Canvases of hope by India's lepers
Sales from SLC exhibit aid Bindu Art School

By Elizabeth Miller
The Salt Lake Tribune
Article Last Updated: 06/21/2008 10:40:14 AM MDT

When you hear the stories behind the colorful acrylic and oil paintings on display at Salt Lake City's Art Access Gallery, you have learned more about leprosy, still one of the world's most misunderstood diseases.

The artists at southern India's Bindu Art School have received little formal training. Instead, their work displays evidence of the human drive for creative expression.



Some of the artists attached brushes to their fingerless hands with rubber bands, while others painted despite having no feeling in their limbs. Still other artists, who are blind, created vivid paintings despite being unable to see the canvases.



All of the paintings exhibited at Salt Lake City's Art Access Gallery were created thanks to Rising Star Outreach, a nonprofit agency founded in 2005 at the Bharatapuram leprosy colony.

Becky Douglas, who lives in Atlanta but was raised in Salt Lake City, helped create Rising Star after seeing beggars while traveling in India. To get started, she called on friends, most of whom are from Utah and, like her, are members of The Church of Jesus Christ of Latter-day Saints.

As they worked with leprosy sufferers, she and other volunteers realized that giving them food, shelter and comfort wasn't enough. They were still isolated, even from one another.

"The biggest impediment to their improving is the stigma that they face," said Douglas, the executive director of Rising Star. "[The school has] really given a voice to people who have been isolated and ignored for millennia."

Leprosy - officially known as Hansen's disease - is caused by bacteria transmitted through droplets from the nose and mouth of untreated patients, according to the World Health Organization's Web site. In the past, lepers were isolated into separate colonies because of exaggerated fears of contagion.

The widely misunderstood disease is now considered curable, but in contemporary India, many sufferers have trouble getting access to medication. Because of their low place in the culture's strict social caste system, leprosy victims are considered cursed, even untouchable. If left untreated, the disease can cause nerve damage, often leading to the amputation of limbs.

Through art therapy, Douglas said, students have slowly broken out of the shame they have felt most of their lives, while art sales have helped them earn financial independence, ending the cycle of begging for alms.

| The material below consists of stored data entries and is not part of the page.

(** [serialize] of the ISO date-time parser throws a RangeError on an
    invalid Date. *)
Lemma isoDateTime_serialize_invalid (Date_parse_other : jsstring → number) :
  ∃ f, serialize (isoDateTime_parser Date_parse_other) = Some f
       ∧ f {| DateValue := NaN |} = Throw RangeError.
Proof. eexists. split; reflexivity. Qed.

(** [undefined] is written as ["undefined"] by the JSON parser, which is no
    JSON text, and read as [null]. *)
Lemma json_undefined_null :
  ∃ f, serialize (json_parser None) = Some f
       ∧ f VUndefined = Normal (js "undefined")
       ∧ parse (json_parser None) (Some (js "undefined")) = Normal Null.
Proof. eexists. split; [reflexivity|]. split; by vm_compute. Qed.

(** [NaN] in a JSON value is written as [null], and [-0] as [0]. *)
Lemma json_NaN_negative_zero :
  ∃ f, serialize (json_parser None) = Some f
       ∧ f (VArray [VNumber NaN; VNumber (Zero true)]) = Normal (js "%5Bnull%2C0%5D")
       ∧ parse (json_parser None) (Some (js "%5Bnull%2C0%5D"))
         = Normal (Val (VArray [VNull; VNumber (Zero false)])).
Proof. eexists. split; [reflexivity|]. split; by vm_compute. Qed.

(** [serialize] of an array of strings throws a URIError on a surrogate
    with no partner. *)
Lemma arrayOf_serialize_lone_surrogate :
  round_trips string_parser [0xD800]
  ∧ arrayOf_serialize string_parser (js ",") [[0xD800]] = Throw URIError.
Proof. split; [apply string_round_trip | by vm_compute]. Qed.

(** An item with the separator in it comes back as one item: the separator
    is escaped in the items. *)
Lemma arrayOf_separator_in_item :
  arrayOf_serialize string_parser (js ",") [js "a,b"; js "c"] = Normal (js "a%2Cb,c")
  ∧ arrayOf_parse string_parser (js ",") (Some (js "a%2Cb,c"))
    = Normal (Val [js "a,b"; js "c"]).
Proof. split; by vm_compute. Qed.

(** With a separator [encodeURIComponent] leaves as it is, an item with the
    separator in it comes back as two. *)
Lemma arrayOf_unescaped_separator :
  uri_unescaped 45 = true
  ∧ arrayOf_serialize string_parser (js "-") [js "a-b"] = Normal (js "a-b")
  ∧ arrayOf_parse string_parser (js "-") (Some (js "a-b"))
    = Normal (Val [js "a"; js "b"]).
Proof. split_and!; by vm_compute. Qed.

(** The separator [%]: [encodeURIComponent] escapes it, and the escapes of
    the items are split at it. *)
Lemma arrayOf_percent_separator :
  uri_unescaped 37 = false
  ∧ arrayOf_serialize string_parser (js "%") [js "a b"; js "c"]
    = Normal (js "a%20b%c")
  ∧ arrayOf_parse string_parser (js "%") (Some (js "a%20b%c"))
    = Normal (Val [js "a"; js "20b"; js "c"]).
Proof. split_and!; by vm_compute. Qed.

Lemma arrayOf_lone_empty_witness :
  arrayOf_serialize string_parser (js "%") [js ""] = Normal []
  ∧ arrayOf_parse string_parser (js "%") (Some []) = Normal (Val [])
  ∧ [js ""] ≠ [].
Proof.
  apply (arrayOf_lone_empty string_parser (js "%") [js ""]).
  exists []. split; reflexivity.
Defined.

(** ** Every codec *)




(** * Chains of calls on a builder *)

Section chains_laws.
Context {T : Type}.
Variable parser : Parser T.
Implicit Types (h : store T) (o : gmap string (prop T)).

Lemma Options_keys_spec k :
  k ∈ Options_keys
  ↔ k = "history"%string ∨ k = "shallow"%string ∨ k = "scroll"%string
    ∨ k = "throttleMs"%string.
Proof.
  unfold Options_keys. rewrite !elem_of_union, !elem_of_singleton. tauto.
Qed.

Lemma Options_keys_not_method k :
  k ∈ Options_keys →
  k ≠ "parse"%string ∧ k ≠ "serialize"%string ∧ k ≠ "parseServerSide"%string
  ∧ k ≠ "withDefault"%string ∧ k ≠ "withOptions"%string
  ∧ k ≠ "defaultValue"%string.
Proof.
  intros [-> | [-> | [-> | ->]]]%Options_keys_spec; split_and!; discriminate.
Qed.

Lemma first_value_default_empty value :
  first_value (default_empty value) = first_value value.
Proof. by destruct value. Qed.

Lemma parses_with_mono h h' f default :
  parses_with parser h f default → h ⊆ h' → parses_with parser h' f default.
Proof.
  intros Hf Hsub h'' this value Hsub' Hthis. apply Hf; [|done].
  by transitivity h'.
Qed.

Lemma builder_of_mono h h' b first last options :
  builder_of parser h b first last options → h ⊆ h' →
  builder_of parser h' b first last options.
Proof.
  intros (o & f & Hb & Hrest) Hsub. exists o, f.
  split; [by eapply lookup_weaken|].
  destruct Hrest as (? & ? & ? & ? & ? & Hf & ? & ?).
  do 5 (split; [done|]). split; [by eapply parses_with_mono|]. by split.
Qed.

(** What [createParser] makes is a builder of the parser. *)
Lemma createParser_builder_of h0 :
  let '(p, h) := createParser parser h0 in
  builder_of parser h p None None ∅ ∧ h0 ⊆ h.
Proof.
  destruct (createParser_spec parser h0) as (p & -> & Hfresh).
  split; [|by apply insert_subseteq].
  exists (created parser), ps_createParser.
  split; [apply lookup_insert_eq|].
  split; [apply created_parse|]. split; [apply created_serialize|].
  split; [apply created_withDefault|]. split; [apply created_withOptions|].
  split; [apply created_parseServerSide|].
  split.
  - intros h' this value _ Hthis. cbn [apply_psfun].
    unfold parseServerSide_body, call_parse. rewrite Hthis.
    destruct value as [s|items|]; cbn [default_empty first_value];
      by destruct (parse parser _).
  - split; [|intros k Hk; rewrite lookup_empty; cbn].
    + unfold created, spread_parser.
      do 3 (rewrite lookup_insert_ne; [|done]).
      destruct (serialize parser);
        [rewrite lookup_insert_ne; [|done]|]; by rewrite lookup_singleton_ne.
    + destruct (Options_keys_not_method k Hk) as (? & ? & ? & ? & ? & ?).
      unfold created, spread_parser.
      do 3 (rewrite lookup_insert_ne; [|done]).
      destruct (serialize parser);
        [rewrite lookup_insert_ne; [|done]|]; by rewrite lookup_singleton_ne.
Qed.

(** [withDefault] on a builder of the parser. *)
Lemma withDefault_builder_of h b first last options d :
  builder_of parser h b first last options →
  ∃ q h', withDefault h b d = Normal (q, h')
    ∧ h ⊆ h'
    ∧ builder_of parser h' q (match first with Some d1 => Some d1 | None => Some d end)
        (Some d) options.
Proof.
  intros (o & f & Hb & Hparse & Hser & Hwd & Hwo & Hps & Hf & Hdv & Hopts).
  destruct (withDefault_spec h b o f d Hb Hwd Hps) as (q & -> & Hfresh).
  eexists q, _. split; [done|].
  assert (h ⊆ <[q := <["parseServerSide"%string :=
                         PparseServerSide (ps_withDefault f b d)]>
                       (<["defaultValue"%string := PdefaultValue d]> o)]> h) as Hsub
    by (by apply insert_subseteq).
  split; [done|].
  eexists _, _. split; [apply lookup_insert_eq|].
  split; [by do 2 (rewrite lookup_insert_ne; [|done])|].
  split; [by do 2 (rewrite lookup_insert_ne; [|done])|].
  split; [by do 2 (rewrite lookup_insert_ne; [|done])|].
  split; [by do 2 (rewrite lookup_insert_ne; [|done])|].
  split; [apply lookup_insert_eq|].
  split.
  - intros h'' this value Hsub' _. cbn [apply_psfun].
    rewrite Hf.
    + rewrite first_value_default_empty.
      destruct (parse parser (first_value value)) as [[| |v]|e]; by destruct first.
    + by transitivity (<[q := <["parseServerSide"%string :=
                                  PparseServerSide (ps_withDefault f b d)]>
                                (<["defaultValue"%string := PdefaultValue d]> o)]> h).
    + assert (h'' !! b = Some o) as -> by (eapply lookup_weaken; [exact Hb|];
        by transitivity (<[q := <["parseServerSide"%string :=
                                    PparseServerSide (ps_withDefault f b d)]>
                                  (<["defaultValue"%string := PdefaultValue d]> o)]> h)).
      exact Hparse.
  - split; [rewrite lookup_insert_ne; [|done]; apply lookup_insert_eq|].
    intros k Hk. destruct (Options_keys_not_method k Hk) as (? & ? & ? & ? & ? & ?).
    do 2 (rewrite lookup_insert_ne; [|done]). by apply Hopts.
Qed.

Before they painted, the students isolated themselves and begged for sleeping pills to ease their loneliness. "The first paintings were dark and isolationist, but became more colorful as the students gained self-esteem and began selling their own work," Douglas said. "It's interesting to see the change over time as they start to feel better about themselves; the work has gotten better."

All proceeds of art sales from the exhbit will be donated back to the school, said Ruth Lubbers, director of the Art Access gallery.

The school is funded through donations and art sales, Douglas said. Proceeds are divided into thirds: One-third is divided among all 26 artists, one-third is earmarked for school programs, while the remaining third is bankrolled into a savings account to start another Indian school.

Utahns have supported Indian disease-relief efforts through more than just financial donations. "They come over to the colonies and hug them and touch the people considered untouchable," Douglas said. "The volunteers and I really believe we will have an impact on the stigma more than anything else and really help these people succeed."

At Art Access Gallery
* "TRIUMPH OF THE HUMAN SPIRIT," an exhibition of 35 paintings from the Bindu Art School, made by artists with leprosy, will be on display and on sale at the Art Access Gallery, 230 S. 500 West, No. 125, Salt Lake City.